(** * ResiliNet-Harness: the orchestration engine, embedded and verified

    A shallow embedding of [resilinet_harness/impairment.py],
    [resilinet_harness/topology.py], [resilinet_harness/validation.py] and of
    the profile table of [resilinet_harness/runner.py].

    Python code that mutates objects, logs, calls into the kernel and raises
    is written in a state-and-exception monad over a [world]: the kernel's
    namespaces, links and queueing disciplines, the manager object's
    registry, the log, the sequence of capability calls made so far, and a
    script of injected faults that lets any capability call fail.  The
    network control capability (pyroute2) and the packet I/O capability
    (scapy) are not part of the repository; their behaviour is given by a
    small reference model, stated next to each primitive. *)

From Stdlib Require Import Ascii String ZArith.
From stdpp Require Import gmap strings list pretty.

Set Warnings "-register-all".
Local Open Scope string_scope.
Local Open Scope Z_scope.

(* ================================================================== *)
(** ** Python values *)
(* ================================================================== *)

(** The values a profile dictionary can hold.  Floats are not part of the
    input universe (floating point is not modelled); the only floats that
    occur are the results of [float(...)], kept symbolic in [pyfloat]. *)
Inductive pyval :=
| PNone
| PBool (b : bool)
| PInt (z : Z)
| PStr (s : string)
| PDict (d : gmap string pyval).

(** The double nearest to an integer, or the double denoted by a literal. *)
Inductive pyfloat :=
| FloatOfInt (z : Z)
| FloatOfLiteral (s : string).

(** What a netem option can hold: a profile value passed through, or the
    result of a [float(...)] conversion. *)
Inductive netem_value :=
| NVal (v : pyval)
| NFloat (f : pyfloat).

Inductive exn_kind :=
| KException
| KValueError
| KTypeError
| KOverflowError
| KIndexError
| KAssertionError
| KOSError (errno : Z)
| KNetlinkError (code : Z).

(** An exception object; [exn_msg] is what [str(e)] returns. *)
Record exn := Exn { exn_kind_of : exn_kind; exn_msg : string }.

Inductive result (A : Type) :=
| Ok (a : A)
| Raise (e : exn).
Arguments Ok {A} a.
Arguments Raise {A} e.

——

• **Exercise aim**: Would you write out all of the data again, unchanged?

• **Result**:
(** * ResiliNet-Harness: the orchestration engine, embedded and verified

    A shallow embedding of [resilinet_harness/impairment.py],
    [resilinet_harness/topology.py], [resilinet_harness/validation.py] and of
    the profile table of [resilinet_harness/runner.py].

    Python code that mutates objects, logs, calls into the kernel and raises
    is written in a state-and-exception monad over a [world]: the kernel's
    namespaces, links and queueing disciplines, the manager object's
    registry, the log, the sequence of capability calls made so far, and a
    script of injected faults that lets any capability call fail.  The
    network control capability (pyroute2) and the packet I/O capability
    (scapy) are not part of the repository; their behaviour is given by a
    small reference model, stated next to each primitive. *)

From Stdlib Require Import Ascii String ZArith.
From stdpp Require Import gmap strings list pretty.

Set Warnings "-register-all".
Local Open Scope string_scope.
Local Open Scope Z_scope.

(* ================================================================== *)
(** ** Python values *)
(* ================================================================== *)

(** The values a profile dictionary can hold.  Floats are not part of the
    input universe (floating point is not modelled); the only floats that
    occur are the results of [float(...)], kept symbolic in [pyfloat]. *)
Inductive pyval :=
| PNone
| PBool (b : bool)
| PInt (z : Z)
| PStr (s : string)
| PDict (d : gmap string pyval).

(** The double nearest to an integer, or the double denoted by a literal. *)
Inductive pyfloat :=
| FloatOfInt (z : Z)
| FloatOfLiteral (s : string).

(** What a netem option can hold: a profile value passed through, or the
    result of a [float(...)] conversion. *)
Inductive netem_value :=
| NVal (v : pyval)
| NFloat (f : pyfloat).

Inductive exn_kind :=
| KException
| KValueError
| KTypeError
| KOverflowError
| KIndexError
| KAssertionError
| KOSError (errno : Z)
| KNetlinkError (code : Z).

(** An exception object; [exn_msg] is what [str(e)] returns. *)
Record exn := Exn { exn_kind_of : exn_kind; exn_msg : string }.

Inductive result (A : Type) :=
| Ok (a : A)
| Raise (e : exn).
Arguments Ok {A} a.
Arguments Raise {A} e.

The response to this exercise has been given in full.